[Saved data entries]
=-=-=

(** * tokoro: a shallow embedding of the scheduler core (include/tokoro.h)

    Times are the values returned by a clock (a [double] in the sources);
    they are modelled as integers, which keeps their order and their
    addition.  Root ids ([uint64_t]) are [N], cursors of the time queue are
    [nat]. *)

From Stdlib Require Import ZArith Lia Sorting.Sorted Permutation.
From stdpp Require Import base list gmap.

Set Warnings "-register-all".

(* ------------------------------------------------------------------ *)
(** ** Outcomes: success, failed [assert], undefined behaviour, fuel     *)
(* ------------------------------------------------------------------ *)

Inductive Fault : Type :=
| AssertFail   (* an [assert] of the sources fires *)
| Undefined    (* the C++ code has undefined behaviour here *)
| OutOfFuel.   (* the model ran out of loop iterations *)

Inductive Res (A : Type) : Type :=
| Ok (a : A)
| Err (f : Fault).
Arguments Ok {A} a.
Arguments Err {A} f.

Global Instance Res_ret : MRet Res := fun A a => Ok a.
Global Instance Res_bind : MBind Res :=
  fun A B k m => match m with Ok a => k a | Err f => Err f end.

Definition assert_ (b : bool) : Res unit := if b then Ok tt else Err AssertFail.

(* ------------------------------------------------------------------ *)
(** ** The time queue                                                   *)
(* ------------------------------------------------------------------ *)

Module TQ.
Section TimeQueue.
Context {W : Type}.

(** Modelled from the spec: [internal::TimeQueue<T>] (timequeue.h, not
    among the sources).  Spec 4.1: an ordered multiset of
    [(deadline, waiter)] with stable cursors, ties in insertion order;
    [SetupUpdate] snapshots [now]; [CheckUpdate]/[Pop] pop the least
    deadline iff it is [<= now]; a deadline of 0 is "ready at the start of
    the next drain of this queue", so zero-deadline entries wait in
    [tq_next] until the next [SetupUpdate] and join the ordered part there
    with deadline 0. *)
Record TimeQueue : Type := mkTimeQueue {
  tq_timed : list (Z * nat * W);   (* (deadline, cursor, waiter), ordered *)
  tq_next  : list (nat * W);       (* zero deadlines, due at the next drain *)
  tq_now   : Z;                    (* snapshot of the current drain *)
  tq_seq   : nat                   (* next fresh cursor *)
}.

=-=-=

Give the data again in full, keeping every line as it was.

» **Result below**
(** * tokoro: a shallow embedding of the scheduler core (include/tokoro.h)

    Times are the values returned by a clock (a [double] in the sources);
    they are modelled as integers, which keeps their order and their
    addition.  Root ids ([uint64_t]) are [N], cursors of the time queue are
    [nat]. *)

From Stdlib Require Import ZArith Lia Sorting.Sorted Permutation.
From stdpp Require Import base list gmap.

Set Warnings "-register-all".

(* ------------------------------------------------------------------ *)
(** ** Outcomes: success, failed [assert], undefined behaviour, fuel     *)
(* ------------------------------------------------------------------ *)

Inductive Fault : Type :=
| AssertFail   (* an [assert] of the sources fires *)
| Undefined    (* the C++ code has undefined behaviour here *)
| OutOfFuel.   (* the model ran out of loop iterations *)

Inductive Res (A : Type) : Type :=
| Ok (a : A)
| Err (f : Fault).
Arguments Ok {A} a.
Arguments Err {A} f.

Global Instance Res_ret : MRet Res := fun A a => Ok a.
Global Instance Res_bind : MBind Res :=
  fun A B k m => match m with Ok a => k a | Err f => Err f end.

Definition assert_ (b : bool) : Res unit := if b then Ok tt else Err AssertFail.

(* ------------------------------------------------------------------ *)
(** ** The time queue                                                   *)
(* ------------------------------------------------------------------ *)

Module TQ.
Section TimeQueue.
Context {W : Type}.

(** Modelled from the spec: [internal::TimeQueue<T>] (timequeue.h, not
    among the sources).  Spec 4.1: an ordered multiset of
    [(deadline, waiter)] with stable cursors, ties in insertion order;
    [SetupUpdate] snapshots [now]; [CheckUpdate]/[Pop] pop the least
    deadline iff it is [<= now]; a deadline of 0 is "ready at the start of
    the next drain of this queue", so zero-deadline entries wait in
    [tq_next] until the next [SetupUpdate] and join the ordered part there
    with deadline 0. *)
Record TimeQueue : Type := mkTimeQueue {
  tq_timed : list (Z * nat * W);   (* (deadline, cursor, waiter), ordered *)
  tq_next  : list (nat * W);       (* zero deadlines, due at the next drain *)
  tq_now   : Z;                    (* snapshot of the current drain *)
  tq_seq   : nat                   (* next fresh cursor *)
}.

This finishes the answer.